(* ===================================================================== *)
(** ** Python strings *)
(* ===================================================================== *)

Definition nonempty (s : string) : bool :=
  match s with EmptyString => false | String _ _ => true end.

(** [s.replace(old, new)] for a one-character [old]. *)
Fixpoint replace_char (old : ascii) (new : string) (s : string) : string :=
  match s with
  | EmptyString => EmptyString
  | String c r =>
      if Ascii.eqb c old then new +:+ replace_char old new r
      else String c (replace_char old new r)
  end.

(** Cutting a string at every character that satisfies [P]; the pieces
    between two cuts are kept even when they are empty. *)
Fixpoint split_by (P : ascii → bool) (s : string) : list string :=
  match s with
  | EmptyString => [EmptyString]
  | String c r =>
      if P c then EmptyString :: split_by P r
      else match split_by P r with
           | h :: t => String c h :: t
           | [] => [String c EmptyString]
           end
  end.

(** [s.split(sep)] for a one-character [sep]. *)
Definition split (sep : ascii) (s : string) : list string :=
  split_by (Ascii.eqb sep) s.

(** [c.isspace()] on the code points below 256. *)
Definition isspace (c : ascii) : bool :=
  let n := nat_of_ascii c in
  ((9 <=? n) && (n <=? 13)) || ((28 <=? n) && (n <=? 32))
  || (n =? 133) || (n =? 160).

(** [s.split()]: the maximal runs of characters that are not whitespace. *)
Definition split_ws (s : string) : list string :=
  List.filter nonempty (split_by isspace s).

(** [s.endswith(suffix)]. *)
Definition endswith (suffix s : string) : bool :=
  (String.length suffix <=? String.length s)
  && String.eqb
       (substring (String.length s - String.length suffix)
                  (String.length suffix) s)
       suffix.

(** [s.startswith(prefix)]. *)
Definition startswith (prefix s : string) : bool := String.prefix prefix s.

(* ===================================================================== *)
(** ** Exceptions, heap and the script monad *)
(* ===================================================================== *)

Inductive exn : Type :=
| RuntimeError (msg : string)
| IndexError
| InvalidVersion (text : string)
| CalledProcessError (cmd : string)
| FileNotFoundError (path : string)
| IsADirectoryError (path : string)
| KeyError (key : string)
| TypeError.

Inductive result (A : Type) : Type :=
| Ok (a : A)
| Raise (e : exn).
Arguments Ok {A} a.
Arguments Raise {A} e.

Definition loc := nat.

Inductive obj : Type :=
| OList (items : list string)
| ODict (fields : gmap string loc).

Record state : Type := mkState {
  heap : list obj;
  stdout : list string
}.

Definition init_state : state := {| heap := []; stdout := [] |}.

Definition M (A : Type) : Type := state → result A * state.

Definition ret {A} (a : A) : M A := λ st, (Ok a, st).

Definition bind {A B} (m : M A) (k : A → M B) : M B :=
  λ st, match m st with
        | (Ok a, st') => k a st'
        | (Raise e, st') => (Raise e, st')
        end.

Definition raise {A} (e : exn) : M A := λ st, (Raise e, st).

#[global] Instance M_ret : MRet M := @ret.
#[global] Instance M_bind : MBind M := λ A B k m, bind m k.

(** [for x in l: body(x)] *)
Fixpoint for_each {A} (l : list A) (body : A → M unit) : M unit :=
  match l with
  | [] => ret tt
  | x :: r => body x ;; for_each r body
  end.

(** A list display or [[]]: a new list object. *)
Definition new_list (items : list string) : M loc :=
  λ st, (Ok (List.length (heap st)),
         {| heap := heap st ++ [OList items]; stdout := stdout st |}).

(** A dict display: a new dict object. *)
Definition new_dict (fields : gmap string loc) : M loc :=
  λ st, (Ok (List.length (heap st)),
         {| heap := heap st ++ [ODict fields]; stdout := stdout st |}).

Definition read_list (l : loc) : M (list string) :=
  λ st, match heap st !! l with
        | Some (OList items) => (Ok items, st)
        | _ => (Raise TypeError, st)
        end.

Definition read_dict (l : loc) : M (gmap string loc) :=
  λ st, match heap st !! l with
        | Some (ODict fields) => (Ok fields, st)
        | _ => (Raise TypeError, st)
        end.

(** [d[key]] *)
Definition dict_get (d : gmap string loc) (key : string) : M loc :=
  match d !! key with
  | Some l => ret l
  | None => raise (KeyError key)
  end.

(** [l.extend(more)]: the object at [l] is updated in place. *)
Definition list_extend (l : loc) (more : list string) : M unit :=
  λ st, match heap st !! l with
        | Some (OList items) =>
            (Ok tt, {| heap := <[l := OList (items ++ more)]> (heap st);
                       stdout := stdout st |})
        | _ => (Raise TypeError, st)
        end.

Definition print (line : string) : M unit :=
  λ st, (Ok tt, {| heap := heap st; stdout := stdout st ++ [line] |}).

(** [l[i]], negative indices counting from the end. *)
Definition getitem (l : list string) (i : Z) : M string :=
  let n := Z.of_nat (List.length l) in
  let j := (if i <? 0 then i + n else i)%Z in
  if ((j <? 0) || (n <=? j))%Z then raise IndexError
  else match l !! Z.to_nat j with
       | Some x => ret x
       | None => raise IndexError
       end.

(* ===================================================================== *)
(** ** Architecture flags: [get_arch_flags] *)
(* ===================================================================== *)

Definition SUPPORTED_ARCHS : gset string := {[ "8.0"; "8.6"; "8.9"; "9.0" ]}.
Definition PROJECT_NAME : string := "spas_sage_attn".
Definition VERSION : string := "0.1.0".

Definition supported (arch : string) : bool :=
  bool_decide (arch ∈ SUPPORTED_ARCHS).

Definition gencode (arch : string) : list string :=
  let num := replace_char "." "" arch in
  ["-gencode"; "arch=compute_" +:+ num +:+ ",code=sm_" +:+ num].

Definition warning (arch : string) : string :=
  "Warning: Unsupported architecture " +:+ arch +:+ " will be ignored".

(** The value of [compute_capabilities]. *)
Definition compute_capabilities (environ : gmap string string) : list string :=
  split ";" (replace_char " " ";" (default "" (environ !! "TORCH_CUDA_ARCH_LIST"))).

(** The body of the loop of [get_arch_flags]. *)
Definition arch_step (arch_flags : loc) (arch : string) : M unit :=
  if negb (nonempty arch) then ret tt
  else if supported arch then list_extend arch_flags (gencode arch)
  else print (warning arch).

Definition get_arch_flags (environ : gmap string string) : M loc :=
  arch_flags ← new_list [];
  for_each (compute_capabilities environ) (arch_step arch_flags);;
  ret arch_flags.

(* ===================================================================== *)
(** ** The file system and [pathlib] paths *)
(* ===================================================================== *)

(** What a directory entry is. A symbolic link carries what it resolves
    to; [Dangling] is a link whose target is missing; [Special] is a fifo,
    socket or device, with what reading it returns. The entries of a
    directory are in the order in which [os.scandir] lists them.
    Permissions are not part of the model: every entry can be listed and
    examined. *)
#[local] Set Warnings "-register-all".
Inductive node : Type :=
| File (content : string)
| Dir (entries : list (string * node))
| Symlink (target : node)
| Dangling
| Special (data : string).
#[local] Set Warnings "register-all".

Fixpoint follow (n : node) : node :=
  match n with
  | Symlink t => follow t
  | _ => n
  end.

Definition is_file (n : node) : bool :=
  match follow n with File _ => true | _ => false end.

Definition is_dir (n : node) : bool :=
  match follow n with Dir _ => true | _ => false end.

Definition node_exists (n : node) : bool :=
  match follow n with Dangling => false | _ => true end.

Fixpoint lookup_entry (name : string) (es : list (string * node)) : option node :=
  match es with
  | [] => None
  | (nm, c) :: r => if String.eqb nm name then Some c else lookup_entry name r
  end.

(** Walking down from a directory along plain names; the links met on the
    way are followed, the last entry is returned as it is. *)
Fixpoint walk (n : node) (names : list string) : option node :=
  match names with
  | [] => Some n
  | nm :: r =>
      match follow n with
      | Dir es =>
          match lookup_entry nm es with
          | Some c => walk c r
          | None => None
          end
      | _ => None
      end
  end.

(** A [PurePosixPath]: its root ([""], ["/"] or ["//"]) and its parts. *)
Record Path : Type := mkPath {
  root : string;
  parts : list string
}.

Definition is_part (s : string) : bool :=
  nonempty s && negb (String.eqb s ".").

(** [Path(s)] *)
Definition parse_path (s : string) : Path :=
  {| root := if startswith "///" s then "/"
             else if startswith "//" s then "//"
             else if startswith "/" s then "/"
             else "";
     parts := List.filter is_part (split "/" s) |}.

(** [str(p)] *)
Definition str (p : Path) : string :=
  match root p, parts p with
  | EmptyString, [] => "."
  | r, ps => r +:+ String.concat "/" ps
  end.

(** [p / name] for a plain [name] (no separator, neither ["."] nor empty). *)
Definition joinpath (p : Path) (name : string) : Path :=
  {| root := root p; parts := parts p ++ [name] |}.

(** [p.name] *)
Definition name (p : Path) : string := List.last (parts p) "".

(* ===================================================================== *)
(** ** The world the script runs in *)
(* ===================================================================== *)

Record World : Type := mkWorld {
  (** [torch.utils.cpp_extension.CUDA_HOME] *)
  CUDA_HOME : option string;
  (** the working directory, as a tree *)
  cwd : node;
  (** what an absolute path, or one with a [".."] part, resolves to *)
  outside : string → option node;
  (** the output of [subprocess.check_output([cmd, "--version"], text=True)],
      [None] when the call raises *)
  nvcc_query : string → option string;
  (** [os.environ] *)
  environ : gmap string string;
  (** [sys.platform] *)
  sys_platform : string
}.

#### About this exercise
Taking the entries above, write out exactly the lines starting with the line containing "(Ok fields, st)" and going on through the line containing "if negb (nonempty arch) then ret tt", both included, and nothing else.

#### Expected answer
        | Some (ODict fields) => (Ok fields, st)
        | _ => (Raise TypeError, st)
        end.

(** [d[key]] *)
Definition dict_get (d : gmap string loc) (key : string) : M loc :=
  match d !! key with
  | Some l => ret l
  | None => raise (KeyError key)
  end.

(** [l.extend(more)]: the object at [l] is updated in place. *)
Definition list_extend (l : loc) (more : list string) : M unit :=
  λ st, match heap st !! l with
        | Some (OList items) =>
            (Ok tt, {| heap := <[l := OList (items ++ more)]> (heap st);
                       stdout := stdout st |})
        | _ => (Raise TypeError, st)
        end.

Definition print (line : string) : M unit :=
  λ st, (Ok tt, {| heap := heap st; stdout := stdout st ++ [line] |}).

(** [l[i]], negative indices counting from the end. *)
Definition getitem (l : list string) (i : Z) : M string :=
  let n := Z.of_nat (List.length l) in
  let j := (if i <? 0 then i + n else i)%Z in
  if ((j <? 0) || (n <=? j))%Z then raise IndexError
  else match l !! Z.to_nat j with
       | Some x => ret x
       | None => raise IndexError
       end.

(* ===================================================================== *)
(** ** Architecture flags: [get_arch_flags] *)
(* ===================================================================== *)

Definition SUPPORTED_ARCHS : gset string := {[ "8.0"; "8.6"; "8.9"; "9.0" ]}.
Definition PROJECT_NAME : string := "spas_sage_attn".
Definition VERSION : string := "0.1.0".

Definition supported (arch : string) : bool :=
  bool_decide (arch ∈ SUPPORTED_ARCHS).

Definition gencode (arch : string) : list string :=
  let num := replace_char "." "" arch in
  ["-gencode"; "arch=compute_" +:+ num +:+ ",code=sm_" +:+ num].

Definition warning (arch : string) : string :=
  "Warning: Unsupported architecture " +:+ arch +:+ " will be ignored".

(** The value of [compute_capabilities]. *)
Definition compute_capabilities (environ : gmap string string) : list string :=
  split ";" (replace_char " " ";" (default "" (environ !! "TORCH_CUDA_ARCH_LIST"))).

(** The body of the loop of [get_arch_flags]. *)
Definition arch_step (arch_flags : loc) (arch : string) : M unit :=
  if negb (nonempty arch) then ret tt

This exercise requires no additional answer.